EXERCISE OBJECTIVE | Give again, exactly as written, each line of the material below starting at the line that contains "st0 [= <-] m Hm'." and ending at the line that contains "apply Forall_cons in". Both ends count, and no other line does.

DATA |
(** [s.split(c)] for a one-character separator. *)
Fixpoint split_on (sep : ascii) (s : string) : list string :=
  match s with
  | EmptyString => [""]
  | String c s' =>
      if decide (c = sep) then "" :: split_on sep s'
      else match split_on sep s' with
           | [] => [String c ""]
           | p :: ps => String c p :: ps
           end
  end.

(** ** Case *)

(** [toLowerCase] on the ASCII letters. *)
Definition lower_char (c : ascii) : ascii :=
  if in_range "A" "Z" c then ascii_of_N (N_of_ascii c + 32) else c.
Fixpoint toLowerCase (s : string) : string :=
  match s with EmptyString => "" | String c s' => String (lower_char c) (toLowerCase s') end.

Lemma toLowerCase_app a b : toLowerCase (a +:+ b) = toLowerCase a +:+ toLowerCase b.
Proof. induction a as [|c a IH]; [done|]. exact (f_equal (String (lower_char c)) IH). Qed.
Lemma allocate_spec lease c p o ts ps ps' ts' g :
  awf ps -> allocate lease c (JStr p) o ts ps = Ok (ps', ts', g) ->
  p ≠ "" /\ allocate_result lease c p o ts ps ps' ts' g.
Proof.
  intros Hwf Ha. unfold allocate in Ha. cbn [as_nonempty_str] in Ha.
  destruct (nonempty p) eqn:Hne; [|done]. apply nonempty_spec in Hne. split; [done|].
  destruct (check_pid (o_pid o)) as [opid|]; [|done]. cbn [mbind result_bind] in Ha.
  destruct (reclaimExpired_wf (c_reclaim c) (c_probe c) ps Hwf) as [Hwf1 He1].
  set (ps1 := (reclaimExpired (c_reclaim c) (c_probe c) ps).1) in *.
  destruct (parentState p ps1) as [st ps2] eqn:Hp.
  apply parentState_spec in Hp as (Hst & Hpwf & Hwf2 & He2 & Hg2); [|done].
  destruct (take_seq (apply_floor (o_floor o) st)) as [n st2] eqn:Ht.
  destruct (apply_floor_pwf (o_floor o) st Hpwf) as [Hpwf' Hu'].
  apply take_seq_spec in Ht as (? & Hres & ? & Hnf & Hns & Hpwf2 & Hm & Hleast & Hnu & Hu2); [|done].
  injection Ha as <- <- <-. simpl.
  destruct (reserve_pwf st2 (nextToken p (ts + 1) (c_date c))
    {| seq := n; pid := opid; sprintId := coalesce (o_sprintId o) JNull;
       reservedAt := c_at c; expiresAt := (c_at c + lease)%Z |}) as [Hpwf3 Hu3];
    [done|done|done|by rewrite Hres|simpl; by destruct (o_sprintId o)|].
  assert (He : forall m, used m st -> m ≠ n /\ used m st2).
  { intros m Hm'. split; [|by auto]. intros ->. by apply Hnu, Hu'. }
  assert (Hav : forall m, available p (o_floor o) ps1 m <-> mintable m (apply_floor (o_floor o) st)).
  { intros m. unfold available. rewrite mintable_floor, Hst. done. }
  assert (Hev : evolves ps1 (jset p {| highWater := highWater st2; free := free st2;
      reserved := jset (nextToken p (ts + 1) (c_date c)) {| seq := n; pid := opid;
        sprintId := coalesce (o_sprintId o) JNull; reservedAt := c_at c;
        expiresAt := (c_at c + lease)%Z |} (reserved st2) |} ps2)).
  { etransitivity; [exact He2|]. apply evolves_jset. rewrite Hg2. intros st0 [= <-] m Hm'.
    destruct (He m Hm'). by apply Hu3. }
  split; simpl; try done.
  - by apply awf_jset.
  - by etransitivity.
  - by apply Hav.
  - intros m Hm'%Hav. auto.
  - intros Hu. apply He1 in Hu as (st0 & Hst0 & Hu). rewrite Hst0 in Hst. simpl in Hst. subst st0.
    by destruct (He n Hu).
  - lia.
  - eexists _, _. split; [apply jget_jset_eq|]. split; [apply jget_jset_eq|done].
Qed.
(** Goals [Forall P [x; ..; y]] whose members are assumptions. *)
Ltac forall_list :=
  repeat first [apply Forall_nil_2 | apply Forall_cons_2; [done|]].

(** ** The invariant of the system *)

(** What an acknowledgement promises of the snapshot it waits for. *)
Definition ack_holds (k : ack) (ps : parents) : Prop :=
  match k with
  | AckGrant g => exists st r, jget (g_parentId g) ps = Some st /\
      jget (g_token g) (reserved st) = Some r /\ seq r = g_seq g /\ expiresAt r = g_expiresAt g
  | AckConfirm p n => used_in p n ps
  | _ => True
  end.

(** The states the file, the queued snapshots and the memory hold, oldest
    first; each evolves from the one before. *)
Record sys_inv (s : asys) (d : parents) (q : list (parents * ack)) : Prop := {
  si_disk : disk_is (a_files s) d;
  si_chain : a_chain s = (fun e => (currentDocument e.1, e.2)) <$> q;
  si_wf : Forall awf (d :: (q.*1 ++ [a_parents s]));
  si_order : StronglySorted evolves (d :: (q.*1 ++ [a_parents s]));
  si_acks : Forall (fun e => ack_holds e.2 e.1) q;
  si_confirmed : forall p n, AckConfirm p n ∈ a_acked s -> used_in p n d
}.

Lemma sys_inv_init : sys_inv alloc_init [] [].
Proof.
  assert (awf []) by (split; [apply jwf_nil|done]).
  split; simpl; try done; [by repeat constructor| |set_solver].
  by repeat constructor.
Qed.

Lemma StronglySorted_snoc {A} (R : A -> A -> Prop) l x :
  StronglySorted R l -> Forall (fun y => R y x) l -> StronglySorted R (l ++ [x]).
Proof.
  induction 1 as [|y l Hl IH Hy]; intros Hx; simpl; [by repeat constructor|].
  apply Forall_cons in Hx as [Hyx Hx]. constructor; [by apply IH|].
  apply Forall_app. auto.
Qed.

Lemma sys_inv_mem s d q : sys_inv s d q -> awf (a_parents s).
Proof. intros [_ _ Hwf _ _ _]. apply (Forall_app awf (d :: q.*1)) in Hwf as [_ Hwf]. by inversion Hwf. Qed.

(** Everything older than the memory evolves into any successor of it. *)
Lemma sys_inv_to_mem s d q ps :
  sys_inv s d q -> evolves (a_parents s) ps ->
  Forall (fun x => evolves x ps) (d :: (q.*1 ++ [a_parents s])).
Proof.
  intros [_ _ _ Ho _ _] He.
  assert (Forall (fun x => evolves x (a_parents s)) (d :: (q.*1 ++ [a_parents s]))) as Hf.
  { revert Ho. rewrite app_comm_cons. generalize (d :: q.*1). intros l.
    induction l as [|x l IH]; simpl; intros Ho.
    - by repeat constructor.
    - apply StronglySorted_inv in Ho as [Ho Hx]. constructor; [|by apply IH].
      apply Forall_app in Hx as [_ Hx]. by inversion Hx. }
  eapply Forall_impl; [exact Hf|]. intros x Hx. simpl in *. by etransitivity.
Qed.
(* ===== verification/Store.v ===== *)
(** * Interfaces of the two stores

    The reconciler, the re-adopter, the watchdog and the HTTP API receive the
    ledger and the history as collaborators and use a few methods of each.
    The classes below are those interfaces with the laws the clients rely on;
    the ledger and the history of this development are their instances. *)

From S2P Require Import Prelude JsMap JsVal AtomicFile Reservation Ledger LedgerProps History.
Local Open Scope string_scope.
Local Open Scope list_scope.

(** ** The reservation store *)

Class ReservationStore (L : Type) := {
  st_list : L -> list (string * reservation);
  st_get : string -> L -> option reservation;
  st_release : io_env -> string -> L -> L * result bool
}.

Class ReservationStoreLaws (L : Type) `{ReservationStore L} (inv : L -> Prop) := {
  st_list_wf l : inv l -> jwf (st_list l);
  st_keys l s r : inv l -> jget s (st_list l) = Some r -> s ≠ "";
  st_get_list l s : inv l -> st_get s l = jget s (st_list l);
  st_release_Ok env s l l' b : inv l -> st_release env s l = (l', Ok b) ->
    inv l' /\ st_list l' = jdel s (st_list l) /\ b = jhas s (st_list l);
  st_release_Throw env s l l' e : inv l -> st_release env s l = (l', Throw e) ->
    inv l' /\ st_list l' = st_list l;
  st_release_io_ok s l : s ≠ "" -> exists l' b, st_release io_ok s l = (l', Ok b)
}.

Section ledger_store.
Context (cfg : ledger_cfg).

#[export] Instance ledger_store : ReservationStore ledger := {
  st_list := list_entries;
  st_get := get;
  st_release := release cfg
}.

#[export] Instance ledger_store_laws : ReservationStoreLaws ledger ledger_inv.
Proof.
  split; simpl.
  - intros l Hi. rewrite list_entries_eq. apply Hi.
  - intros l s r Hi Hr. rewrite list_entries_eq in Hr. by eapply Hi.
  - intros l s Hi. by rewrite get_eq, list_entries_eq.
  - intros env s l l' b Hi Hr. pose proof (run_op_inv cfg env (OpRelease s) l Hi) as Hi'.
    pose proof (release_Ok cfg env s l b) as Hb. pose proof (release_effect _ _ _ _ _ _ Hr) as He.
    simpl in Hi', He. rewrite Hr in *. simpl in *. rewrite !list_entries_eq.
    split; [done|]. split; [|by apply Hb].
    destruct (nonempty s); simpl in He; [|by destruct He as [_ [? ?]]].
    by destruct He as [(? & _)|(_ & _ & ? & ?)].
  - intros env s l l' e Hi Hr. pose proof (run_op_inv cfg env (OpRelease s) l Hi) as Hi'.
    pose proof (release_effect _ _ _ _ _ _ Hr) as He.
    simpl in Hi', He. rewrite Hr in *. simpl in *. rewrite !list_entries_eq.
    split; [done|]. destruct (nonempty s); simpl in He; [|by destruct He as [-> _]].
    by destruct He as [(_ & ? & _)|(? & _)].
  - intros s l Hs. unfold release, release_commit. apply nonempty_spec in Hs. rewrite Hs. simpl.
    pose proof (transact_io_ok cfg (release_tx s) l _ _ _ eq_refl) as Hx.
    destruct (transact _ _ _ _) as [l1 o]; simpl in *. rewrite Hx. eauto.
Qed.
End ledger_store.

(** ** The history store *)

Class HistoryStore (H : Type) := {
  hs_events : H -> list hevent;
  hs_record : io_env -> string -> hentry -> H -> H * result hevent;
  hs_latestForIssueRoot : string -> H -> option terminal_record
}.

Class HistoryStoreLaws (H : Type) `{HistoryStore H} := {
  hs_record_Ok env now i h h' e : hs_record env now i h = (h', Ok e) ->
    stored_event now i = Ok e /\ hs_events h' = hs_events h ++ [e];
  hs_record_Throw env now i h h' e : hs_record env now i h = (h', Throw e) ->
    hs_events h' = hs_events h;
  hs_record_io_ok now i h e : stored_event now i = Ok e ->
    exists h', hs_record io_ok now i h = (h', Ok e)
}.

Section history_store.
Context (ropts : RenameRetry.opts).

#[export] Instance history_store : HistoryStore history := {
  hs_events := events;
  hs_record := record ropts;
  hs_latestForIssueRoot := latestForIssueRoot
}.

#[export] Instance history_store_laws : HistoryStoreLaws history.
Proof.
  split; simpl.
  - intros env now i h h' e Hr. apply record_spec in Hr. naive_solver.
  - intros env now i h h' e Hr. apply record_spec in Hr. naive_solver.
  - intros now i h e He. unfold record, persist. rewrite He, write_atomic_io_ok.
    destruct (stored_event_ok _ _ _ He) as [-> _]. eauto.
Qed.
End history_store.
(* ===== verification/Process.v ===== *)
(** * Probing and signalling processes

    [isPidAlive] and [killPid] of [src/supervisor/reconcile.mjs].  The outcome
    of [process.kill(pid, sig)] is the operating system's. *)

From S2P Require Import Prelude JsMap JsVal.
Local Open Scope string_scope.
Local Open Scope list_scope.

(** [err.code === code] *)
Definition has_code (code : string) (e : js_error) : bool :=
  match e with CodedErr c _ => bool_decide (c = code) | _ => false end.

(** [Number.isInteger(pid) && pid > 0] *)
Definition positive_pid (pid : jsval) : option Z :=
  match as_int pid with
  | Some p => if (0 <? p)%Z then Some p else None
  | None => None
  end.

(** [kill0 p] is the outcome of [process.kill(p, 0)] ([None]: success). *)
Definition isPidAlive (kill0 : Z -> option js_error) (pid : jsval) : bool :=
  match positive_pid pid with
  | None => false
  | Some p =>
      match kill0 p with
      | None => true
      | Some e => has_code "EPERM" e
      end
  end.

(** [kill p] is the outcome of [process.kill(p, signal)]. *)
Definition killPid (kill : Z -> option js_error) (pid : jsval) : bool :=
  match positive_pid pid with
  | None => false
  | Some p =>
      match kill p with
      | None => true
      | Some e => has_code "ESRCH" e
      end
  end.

ANSWER TO THE PROBLEM |
  { etransitivity; [exact He2|]. apply evolves_jset. rewrite Hg2. intros st0 [= <-] m Hm'.
    destruct (He m Hm'). by apply Hu3. }
  split; simpl; try done.
  - by apply awf_jset.
  - by etransitivity.
  - by apply Hav.
  - intros m Hm'%Hav. auto.
  - intros Hu. apply He1 in Hu as (st0 & Hst0 & Hu). rewrite Hst0 in Hst. simpl in Hst. subst st0.
    by destruct (He n Hu).
  - lia.
  - eexists _, _. split; [apply jget_jset_eq|]. split; [apply jget_jset_eq|done].
Qed.
(** Goals [Forall P [x; ..; y]] whose members are assumptions. *)
Ltac forall_list :=
  repeat first [apply Forall_nil_2 | apply Forall_cons_2; [done|]].

(** ** The invariant of the system *)

(** What an acknowledgement promises of the snapshot it waits for. *)
Definition ack_holds (k : ack) (ps : parents) : Prop :=
  match k with
  | AckGrant g => exists st r, jget (g_parentId g) ps = Some st /\
      jget (g_token g) (reserved st) = Some r /\ seq r = g_seq g /\ expiresAt r = g_expiresAt g
  | AckConfirm p n => used_in p n ps
  | _ => True
  end.

(** The states the file, the queued snapshots and the memory hold, oldest
    first; each evolves from the one before. *)
Record sys_inv (s : asys) (d : parents) (q : list (parents * ack)) : Prop := {
  si_disk : disk_is (a_files s) d;
  si_chain : a_chain s = (fun e => (currentDocument e.1, e.2)) <$> q;
  si_wf : Forall awf (d :: (q.*1 ++ [a_parents s]));
  si_order : StronglySorted evolves (d :: (q.*1 ++ [a_parents s]));
  si_acks : Forall (fun e => ack_holds e.2 e.1) q;
  si_confirmed : forall p n, AckConfirm p n ∈ a_acked s -> used_in p n d
}.

Lemma sys_inv_init : sys_inv alloc_init [] [].
Proof.
  assert (awf []) by (split; [apply jwf_nil|done]).
  split; simpl; try done; [by repeat constructor| |set_solver].
  by repeat constructor.
Qed.

Lemma StronglySorted_snoc {A} (R : A -> A -> Prop) l x :
  StronglySorted R l -> Forall (fun y => R y x) l -> StronglySorted R (l ++ [x]).
Proof.
  induction 1 as [|y l Hl IH Hy]; intros Hx; simpl; [by repeat constructor|].
  apply Forall_cons in Hx as [Hyx Hx]. constructor; [by apply IH|].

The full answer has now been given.